[Saved entries]
§
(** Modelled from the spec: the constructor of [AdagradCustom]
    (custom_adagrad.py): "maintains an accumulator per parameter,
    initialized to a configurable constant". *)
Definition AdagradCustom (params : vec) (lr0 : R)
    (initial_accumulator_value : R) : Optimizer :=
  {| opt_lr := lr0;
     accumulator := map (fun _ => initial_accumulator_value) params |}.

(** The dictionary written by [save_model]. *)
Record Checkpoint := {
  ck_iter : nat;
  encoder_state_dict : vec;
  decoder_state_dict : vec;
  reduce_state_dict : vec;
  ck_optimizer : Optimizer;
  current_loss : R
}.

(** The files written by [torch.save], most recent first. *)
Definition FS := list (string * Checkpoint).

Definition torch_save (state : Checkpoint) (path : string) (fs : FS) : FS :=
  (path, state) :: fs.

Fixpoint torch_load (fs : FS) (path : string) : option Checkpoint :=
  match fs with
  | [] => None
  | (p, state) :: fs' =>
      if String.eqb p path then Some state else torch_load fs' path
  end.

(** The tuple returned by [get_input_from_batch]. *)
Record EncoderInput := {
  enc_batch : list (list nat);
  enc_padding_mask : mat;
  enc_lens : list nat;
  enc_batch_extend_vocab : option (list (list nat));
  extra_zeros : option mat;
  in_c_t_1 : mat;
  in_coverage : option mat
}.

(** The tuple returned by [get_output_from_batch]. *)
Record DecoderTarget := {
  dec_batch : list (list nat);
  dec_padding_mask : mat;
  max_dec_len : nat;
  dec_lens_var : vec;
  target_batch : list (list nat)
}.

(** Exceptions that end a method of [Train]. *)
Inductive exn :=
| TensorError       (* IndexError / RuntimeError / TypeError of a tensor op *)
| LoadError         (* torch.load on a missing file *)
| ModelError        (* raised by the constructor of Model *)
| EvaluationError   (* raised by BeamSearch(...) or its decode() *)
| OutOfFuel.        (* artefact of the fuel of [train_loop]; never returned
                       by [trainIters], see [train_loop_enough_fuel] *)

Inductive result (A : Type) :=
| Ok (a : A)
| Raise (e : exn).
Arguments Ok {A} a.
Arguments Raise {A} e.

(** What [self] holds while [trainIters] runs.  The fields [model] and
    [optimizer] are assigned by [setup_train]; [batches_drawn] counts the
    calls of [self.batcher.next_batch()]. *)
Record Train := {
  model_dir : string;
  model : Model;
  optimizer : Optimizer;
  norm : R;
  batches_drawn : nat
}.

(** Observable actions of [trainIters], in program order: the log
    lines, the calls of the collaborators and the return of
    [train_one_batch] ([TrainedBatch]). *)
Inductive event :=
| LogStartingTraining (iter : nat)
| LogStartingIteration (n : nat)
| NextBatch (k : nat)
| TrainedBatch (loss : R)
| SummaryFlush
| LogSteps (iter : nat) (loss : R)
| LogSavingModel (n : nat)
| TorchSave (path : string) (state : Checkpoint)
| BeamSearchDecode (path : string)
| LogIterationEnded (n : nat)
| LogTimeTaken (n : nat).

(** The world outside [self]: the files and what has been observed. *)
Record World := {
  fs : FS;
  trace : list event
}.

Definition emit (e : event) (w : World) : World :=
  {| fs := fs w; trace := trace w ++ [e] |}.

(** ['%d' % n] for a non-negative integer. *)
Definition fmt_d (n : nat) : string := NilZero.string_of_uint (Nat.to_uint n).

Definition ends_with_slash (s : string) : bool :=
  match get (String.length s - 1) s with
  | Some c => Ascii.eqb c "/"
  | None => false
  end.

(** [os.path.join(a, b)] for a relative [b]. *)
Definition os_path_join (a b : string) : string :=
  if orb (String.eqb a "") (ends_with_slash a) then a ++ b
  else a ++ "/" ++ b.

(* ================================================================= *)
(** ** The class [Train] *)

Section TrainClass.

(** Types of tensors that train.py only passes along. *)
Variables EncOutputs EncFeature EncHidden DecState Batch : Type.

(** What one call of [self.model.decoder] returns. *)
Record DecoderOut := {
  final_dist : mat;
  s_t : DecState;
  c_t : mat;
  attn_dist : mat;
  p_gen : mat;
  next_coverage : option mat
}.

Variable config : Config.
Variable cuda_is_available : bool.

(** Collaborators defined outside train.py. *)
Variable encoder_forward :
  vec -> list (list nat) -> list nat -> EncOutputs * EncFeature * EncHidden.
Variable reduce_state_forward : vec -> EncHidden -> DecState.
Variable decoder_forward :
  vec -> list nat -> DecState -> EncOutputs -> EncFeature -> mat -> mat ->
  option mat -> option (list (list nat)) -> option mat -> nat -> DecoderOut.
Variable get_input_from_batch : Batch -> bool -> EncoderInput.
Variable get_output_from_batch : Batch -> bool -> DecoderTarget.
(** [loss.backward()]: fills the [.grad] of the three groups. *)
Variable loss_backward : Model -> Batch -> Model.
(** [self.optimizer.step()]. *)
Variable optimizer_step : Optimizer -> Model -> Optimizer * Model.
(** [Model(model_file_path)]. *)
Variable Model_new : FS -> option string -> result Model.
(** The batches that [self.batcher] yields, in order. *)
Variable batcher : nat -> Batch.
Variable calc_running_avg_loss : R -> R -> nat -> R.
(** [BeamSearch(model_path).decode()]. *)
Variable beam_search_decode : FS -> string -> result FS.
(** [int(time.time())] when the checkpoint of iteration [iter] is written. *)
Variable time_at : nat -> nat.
§
ASSIGNMENT → Filter the entries down to the lines with the word "returned" in them.

FINISHED TASK →
(** The tuple returned by [get_input_from_batch]. *)
(** The tuple returned by [get_output_from_batch]. *)
| OutOfFuel.        (* artefact of the fuel of [train_loop]; never returned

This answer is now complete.